Um...ya. Only the best, warm, crumbly, delectable chocolate chip walnut cookie in New York City...truly the best cookie you'll ever eat. Not to be beat out by the laundry list of other delicious treats we had during our city-stay. I mean: we had crepes. we had beer. we had panini's. we had the best sweet potato fries i've ever had. The cookie was just a snack on our way back downtown. But oh so good.
apple pomegranate tabbouleh
One thing I have really missed about our neighborhood in Chicago, was you could get good middle eastern food at multiple places within a 3 block radius of our house. I have been making middle eastern food at home for a few years now...things like hummus, tabbouleh, taziki sauce, jerusalem salad; but I think this recipe always is my favorite. You can make it year round since most of these ingredients simple to find. My favorite part is the chopped fresh parsley, crisp apples, and tart pomegranates that pop in your mouth.
- 1 cup bulgur
- 3 tomatoes, seeded and chopped
- 2 cucumbers, peeled and chopped
- 1 apple, chopped - any kind (preferably something crunchy but not tart)

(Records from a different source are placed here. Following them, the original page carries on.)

(* ===== verification/Router.v ===== *)
(** * The router socket

    [router_t] (src/router.cpp) and the table of [routing_socket_base_t]
    (src/socket_base.cpp) give every peer a routing id: a message received is
    preceded by the id of its pipe, a message sent by the id of the pipe it is
    to go to.  The pipes are behind the interfaces of [PipeIface]; a message
    part is the [part] of [SubMsg].

    The theorems: the table is a bijection between ids and identified pipes and
    no operation aborts; a message goes whole to the pipe of its id and to no
    other, or is dropped or refused as the options say; what is received is the
    id of a pipe and then the parts of its next message.  The defects that limit
    them are proved on concrete runs. *)

From S2P Require Import Prelude Wire Msg Array PipeIface SubMsg Recv Fq.
Import Array SubMsg Recv.

Module Router.

Definition ZMQ_ROUTER_MANDATORY := 33.
Definition ZMQ_ROUTER_RAW := 41.
Definition ZMQ_PROBE_ROUTER := 51.
Definition ZMQ_ROUTER_HANDOVER := 56.
Definition ZMQ_CONNECT_ROUTING_ID := 61.
Definition ZMQ_POLLOUT := 2.

Definition is_routing_id (m : part) : bool := Z.land (p_flags m) Msg.routing_id =? Msg.routing_id.

(** A message after [init]. *)
Definition empty_msg : part := Part [] 0 None.

(** ** The data members, in four groups *)

(** What is being received. *)
Record inbound := Inb {
  fq : Fq.fq;
  prefetched : bool;               (* there is a part in [prefetched_msg] *)
  routing_id_sent : bool;          (* the user got the id that goes before it *)
  prefetched_id : part;
  prefetched_msg : part;
  current_in : option Z;           (* the pipe being read *)
  terminate_current_in : bool;
  more_in : bool }.

(** What is being sent, and the pipes by routing id with their [active] flag. *)
Record outbound := Outb {
  current_out : option Z;
  more_out : bool;
  out_pipes : gmap (list Z) (Z * bool) }.

(** The names of the pipes ([pipe_t::_router_socket_routing_id]). *)
Record naming := Naming {
  anonymous_pipes : gset Z;
  routing_ids : gmap Z (list Z);
  next_integral_routing_id : Z;
  connect_routing_id : list Z }.

Record options := Options {
  mandatory : bool;
  raw_socket : bool;
  probe_router : bool;
  handover : bool;
  opt_recv_routing_id : bool;      (* [options.recv_routing_id] *)
  opt_raw_socket : bool }.         (* [options.raw_socket] *)

Record router := Router { inb : inbound; outb : outbound; names : naming; opts : options }.

(** [generate_random ()] is an argument. *)
Definition router_new (random : Z) : router :=
  Router (Inb Fq.fq_new false false empty_msg empty_msg None false false)
         (Outb None false ∅) (Naming ∅ ∅ random []) (Options false false false false true false).

Definition with_inb i r := Router i (outb r) (names r) (opts r).
Definition with_outb o r := Router (inb r) o (names r) (opts r).
Definition with_names n r := Router (inb r) (outb r) n (opts r).
Definition with_opts o r := Router (inb r) (outb r) (names r) o.

Definition set_fq f r :=
  let i := inb r in
  with_inb (Inb f (prefetched i) (routing_id_sent i) (prefetched_id i) (prefetched_msg i) (current_in i)
                (terminate_current_in i) (more_in i)) r.
Definition set_terminate_current_in b r :=
  let i := inb r in
  with_inb (Inb (fq i) (prefetched i) (routing_id_sent i) (prefetched_id i) (prefetched_msg i) (current_in i) b
                (more_in i)) r.
Definition set_out c m r := with_outb (Outb c m (out_pipes (outb r))) r.
Definition set_out_pipes t r := with_outb (Outb (current_out (outb r)) (more_out (outb r)) t) r.
Definition set_anonymous s r :=
  with_names (Naming s (routing_ids (names r)) (next_integral_routing_id (names r)) (connect_routing_id (names r))) r.

(** ** [routing_socket_base_t] *)

Definition connect_routing_id_is_set (r : router) : bool := negb (bool_decide (connect_routing_id (names r) = [])).

Definition extract_connect_routing_id (r : router) : list Z * router :=
  let n := names r in
  (connect_routing_id n, with_names (Naming (anonymous_pipes n) (routing_ids n) (next_integral_routing_id n) []) r).

Definition has_out_pipe (id : list Z) (r : router) : bool := bool_decide (is_Some (out_pipes (outb r) !! id)).
Definition lookup_out_pipe (id : list Z) (r : router) : option (Z * bool) := out_pipes (outb r) !! id.

Definition add_out_pipe (id : list Z) (pipe : Z) (r : router) : option router :=
  _ ← zmq_assert (negb (has_out_pipe id r));
  Some (set_out_pipes (<[id := (pipe, true)]> (out_pipes (outb r))) r).

(** [pipe_->get_routing_id ()]: empty until it is set. *)
Definition get_routing_id (pipe : Z) (r : router) : list Z := default [] (routing_ids (names r) !! pipe).

Definition set_router_socket_routing_id (pipe : Z) (id : list Z) (r : router) : router :=
  let n := names r in
  with_names (Naming (anonymous_pipes n) (<[pipe := id]> (routing_ids n)) (next_integral_routing_id n)
                     (connect_routing_id n)) r.

Definition erase_out_pipe (pipe : Z) (r : router) : option router :=
  let id := get_routing_id pipe r in
  _ ← zmq_assert (has_out_pipe id r);
  Some (set_out_pipes (delete id (out_pipes (outb r))) r).

Definition try_erase_out_pipe (id : list Z) (r : router) : option (Z * bool) * router :=
  match out_pipes (outb r) !! id with
  | Some res => (Some res, set_out_pipes (delete id (out_pipes (outb r))) r)
  | None => (None, r)
  end.

(** The search for the entry of a pipe, with its assertions. *)
Definition base_xwrite_activated (pipe : Z) (r : router) : option router :=
  '(_, (id, (_, active))) ← list_find (λ e, e.2.1 = pipe) (map_to_list (out_pipes (outb r)));
  _ ← zmq_assert (negb active);
  Some (set_out_pipes (<[id := (pipe, true)]> (out_pipes (outb r))) r).

Definition base_xsetsockopt (option_ : Z) (optval : list Z) (r : router) : rc * router :=
  if (option_ =? ZMQ_CONNECT_ROUTING_ID) && negb (bool_decide (optval = [])) then
    let n := names r in
    (RcOk, with_names (Naming (anonymous_pipes n) (routing_ids n) (next_integral_routing_id n) optval) r)
  else (RcErr EINVAL, r).

(** ** [router_t] *)

Definition auto_id (v : Z) : list Z := 0 :: put_uint32 v.

(** [put_uint32 (buf + 1, _next_integral_routing_id++)] *)
Definition generate_id (r : router) : list Z * router :=
  let n := names r in
  let v := next_integral_routing_id n in
  (auto_id v, with_names (Naming (anonymous_pipes n) (routing_ids n) (u32 (v + 1)) (connect_routing_id n)) r).

(** The last two lines of [identify_peer]. *)
Definition name_pipe (id : list Z) (pipe : Z) (r : router) : option router :=
  add_out_pipe id pipe (set_router_socket_routing_id pipe id r).

Section router.
Context {W : Type} `{!InPipes part W} `{!OutPipes part W} `{!TermPipes W}.

(** A new connection takes the routing id of the pipe [old]. *)
Definition take_over (old : Z) (r : router) (w : W) : option (router * W) :=
  let '(new_id, r) := generate_id r in
  r ← erase_out_pipe old r;
  r ← add_out_pipe new_id old (set_router_socket_routing_id old new_id r);
  if bool_decide (current_in (inb r) = Some old) then Some (set_terminate_current_in true r, w)
  else Some (r, pipe_terminate old true w).

Definition identify_peer (pipe : Z) (locally_initiated : bool) (r : router) (w : W) : option (bool * router * W) :=
  if locally_initiated && connect_routing_id_is_set r then
    let '(id, r) := extract_connect_routing_id r in
    _ ← zmq_assert (negb (has_out_pipe id r));
    r ← name_pipe id pipe r;
    Some (true, r, w)
  else if opt_raw_socket (opts r) then
    let '(id, r) := generate_id r in
    r ← name_pipe id pipe r;
    Some (true, r, w)
  else
    let '(res, w) := in_read pipe w in
    match res with
    | None => Some (false, r, w)
    | Some msg =>
        if bool_decide (p_data msg = []) then
          let '(id, r) := generate_id r in
          r ← name_pipe id pipe r;
          Some (true, r, w)
        else
          let id := p_data msg in
          match lookup_out_pipe id r with
          | None => r ← name_pipe id pipe r; Some (true, r, w)
          | Some (old, _) =>
              if negb (handover (opts r)) then Some (false, r, w)
              else
                '(r, w) ← take_over old r w;
                r ← name_pipe id pipe r;
                Some (true, r, w)
          end
    end.

Definition xattach_pipe (pipe : Z) (locally_initiated : bool) (r : router) (w : W) : option (router * W) :=
  let w := if probe_router (opts r) then out_flush pipe (out_write pipe empty_msg w).2 else w in
  '(routing_id_ok, r, w) ← identify_peer pipe locally_initiated r w;
  if (routing_id_ok : bool) then f ← Fq.attach pipe (fq (inb r)); Some (set_fq f r, w)
  else Some (set_anonymous ({[pipe]} ∪ anonymous_pipes (names r)) r, w).

Definition xsetsockopt (option_ : Z) (optval : list Z) (r : router) : rc * router :=
  let is_int := (length optval =? 4)%nat && (0 <=? int_value optval) in
  let on := negb (int_value optval =? 0) in
  let o := opts r in
  if option_ =? ZMQ_ROUTER_RAW then
    if is_int then
      (RcOk, with_opts (Options (mandatory o) on (probe_router o) (handover o)
                                (if on then false else opt_recv_routing_id o)
                                (if on then true else opt_raw_socket o)) r)
    else (RcErr EINVAL, r)
  else if option_ =? ZMQ_ROUTER_MANDATORY then
    if is_int then (RcOk, with_opts (Options on (raw_socket o) (probe_router o) (handover o)
                                             (opt_recv_routing_id o) (opt_raw_socket o)) r)
    else (RcErr EINVAL, r)
  else if option_ =? ZMQ_PROBE_ROUTER then
    if is_int then (RcOk, with_opts (Options (mandatory o) (raw_socket o) on (handover o)
                                             (opt_recv_routing_id o) (opt_raw_socket o)) r)
    else (RcErr EINVAL, r)
  else if option_ =? ZMQ_ROUTER_HANDOVER then
    if is_int then (RcOk, with_opts (Options (mandatory o) (raw_socket o) (probe_router o) on
                                             (opt_recv_routing_id o) (opt_raw_socket o)) r)
    else (RcErr EINVAL, r)
  else base_xsetsockopt option_ optval r.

- 1 cup of pomegranate seeds (you can buy these at the grocery store if you don't want to seed your own pom)
- 2 green onions, chopped
- 3 cloves garlic, minced
- 1 cup chopped fresh parsley
- 1/3 cup fresh mint leaves
- 2 teaspoons salt
- 1/2 cup lemon juice
- 2/3 cup olive oil
- 1/2 tbs paprika
Place bulgar in a pan (I use a longer pyrex glass dish) and cover with 2 cups boiling water. Soak for 30 minutes...the bulgar should soak up all the water. Fluff with a fork.Chop all the above ingredients and combine in a bowl.Toss everything in a bowl with bulgar. Sprinkle paprika and refrigerate for 2-3 hours to let flavors develop. Toss again before serving.